__WHAT THE TASK REQUIRES__
The lines needed are those from the start of the records through the line holding "Z.lor (Z.land (shl_i32", each copied exactly.

══════════════════════════════

(* ===== verification/TransGen.v ===== *)
(** * The translator's building blocks: the [gen_*] functions of [translate.c]

    Registers and flags, shifts, conditions, memory accesses, status register
    access, exclusives and exception entry, as [disas_arm_insn],
    [disas_thumb2_insn] and [disas_thumb_insn] use them.  A function that
    emits code is modelled by what the code does; variables it overwrites are
    its results. *)
From stdpp Require Import base list.
From S2P Require Import Prelude Double ArmTable State CpuState Errors OpHelper CpuMode Sys V7m Dsp Tcg.
Open Scope Z_scope.

(** [w & (1 << n)] as a truth value, and [(w >> sh) & m]. *)
Definition bit (w n : Z) : bool := Z.testbit w n.
Definition fld (w sh m : Z) : Z := Z.land (Z.shiftr w sh) m.

#[global] Arguments bit : simpl never.
#[global] Arguments fld : simpl never.

Definition CPSR_E : Z := Z.shiftl 1 9.
Definition CPSR_RESERVED : Z := Z.shiftl 0xf 20.
Definition CPSR_USER : Z := Z.lor (Z.lor CPSR_NZCV CPSR_Q) CPSR_GE.

(** ** Values *)

Definition gen_smul_dual (a b : Z) : Z * Z :=
  (mul32 (ext16s a) (ext16s b), mul32 (sar_i32 b 16) (sar_i32 a 16)).
Definition gen_rev16 (var : Z) : Z :=
  let tmp := Z.land (shr_i32 var 8) 0x00ff00ff in
  Z.lor (Z.land (shl_i32 var 8) 0xff00ff00) tmp.
Definition gen_revsh (var : Z) : Z := ext16s (bswap16 (ext16u var)).
Definition gen_ubfx (var shift mask : Z) : Z := Z.land (if shift =? 0 then var else shr_i32 var shift) mask.
Definition gen_sbfx (var shift width : Z) : Z :=
  let var := if shift =? 0 then var else sar_i32 var shift in
  if shift + width <? 32 then
    let signbit := Z.shiftl 1 (width - 1) in
    sub32 (Z.lxor (Z.land var (Z.shiftl 1 width - 1)) signbit) signbit
  else var.
Definition gen_addq_msw (a b : Z) : Z := u64 (Z.shiftl b 32 + a).
Definition gen_subq_msw (a b : Z) : Z := u64 (Z.shiftl b 32 - a).
Definition gen_mulu_i64_i32 (a b : Z) : Z := let '(lo, hi) := mulu2_i32 a b in concat64 lo hi.
Definition gen_muls_i64_i32 (a b : Z) : Z := let '(lo, hi) := muls2_i32 a b in concat64 lo hi.
Definition gen_swap_half (var : Z) : Z := Z.lor (shl_i32 var 16) (shr_i32 var 16).
Definition gen_add16 (t0 t1 : Z) : Z :=
  let tmp := Z.land (Z.lxor t0 t1) 0x8000 in
  Z.lxor (add32 (Z.land t0 (not32 0x8000)) (Z.land t1 (not32 0x8000))) tmp.
Definition gen_mulxy (t0 t1 : Z) (x y : bool) : Z :=
  mul32 (if x then sar_i32 t0 16 else ext16s t0) (if y then sar_i32 t1 16 else ext16s t1).

(** Shifts by the low byte of a register. *)
Definition gen_shl (t0 t1 : Z) : Z :=
  let n := Z.land t1 0xff in shl_i32 (if 0x1f <? n then 0 else t0) (Z.land n 0x1f).
Definition gen_shr (t0 t1 : Z) : Z :=
  let n := Z.land t1 0xff in shr_i32 (if 0x1f <? n then 0 else t0) (Z.land n 0x1f).
Definition gen_sar (t0 t1 : Z) : Z :=
  let n := Z.land t1 0xff in sar_i32 t0 (if 0x1f <? n then 0x1f else n).

Definition table_logic_cc : list Z := [1; 1; 0; 0; 0; 0; 0; 0; 1; 1; 0; 0; 1; 1; 1; 1].

(** The operation codes of the parallel additions, in the ARM and the
    Thumb-2 encoding, and the two tables of prefixes. *)
Definition arm_pas_op (op2 : Z) : option pas_op :=
  match op2 with 0 => Some add16 | 1 => Some addsubx | 2 => Some subaddx | 3 => Some sub16 | 4 => Some add8 | 7 => Some sub8 | _ => None end.
Definition thumb2_pas_op (op1 : Z) : option pas_op :=
  match op1 with 0 => Some add8 | 1 => Some add16 | 2 => Some addsubx | 4 => Some sub8 | 5 => Some sub16 | 6 => Some subaddx | _ => None end.
Definition arm_pas_prefix (op1 : Z) : option pas_prefix :=
  match op1 with 1 => Some P_s | 5 => Some P_u | 2 => Some P_q | 3 => Some P_sh | 6 => Some P_uq | 7 => Some P_uh | _ => None end.
Definition thumb2_pas_prefix (op2 : Z) : option pas_prefix :=
  match op2 with 0 => Some P_s | 4 => Some P_u | 1 => Some P_q | 2 => Some P_sh | 5 => Some P_uq | 6 => Some P_uh | _ => None end.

══════════════════════════════

__SOLUTION BELOW__
(* ===== verification/TransGen.v ===== *)
(** * The translator's building blocks: the [gen_*] functions of [translate.c]

    Registers and flags, shifts, conditions, memory accesses, status register
    access, exclusives and exception entry, as [disas_arm_insn],
    [disas_thumb2_insn] and [disas_thumb_insn] use them.  A function that
    emits code is modelled by what the code does; variables it overwrites are
    its results. *)
From stdpp Require Import base list.
From S2P Require Import Prelude Double ArmTable State CpuState Errors OpHelper CpuMode Sys V7m Dsp Tcg.
Open Scope Z_scope.

(** [w & (1 << n)] as a truth value, and [(w >> sh) & m]. *)
Definition bit (w n : Z) : bool := Z.testbit w n.
Definition fld (w sh m : Z) : Z := Z.land (Z.shiftr w sh) m.

#[global] Arguments bit : simpl never.
#[global] Arguments fld : simpl never.

Definition CPSR_E : Z := Z.shiftl 1 9.
Definition CPSR_RESERVED : Z := Z.shiftl 0xf 20.
Definition CPSR_USER : Z := Z.lor (Z.lor CPSR_NZCV CPSR_Q) CPSR_GE.

(** ** Values *)

Definition gen_smul_dual (a b : Z) : Z * Z :=
  (mul32 (ext16s a) (ext16s b), mul32 (sar_i32 b 16) (sar_i32 a 16)).
Definition gen_rev16 (var : Z) : Z :=
  let tmp := Z.land (shr_i32 var 8) 0x00ff00ff in
  Z.lor (Z.land (shl_i32 var 8) 0xff00ff00) tmp.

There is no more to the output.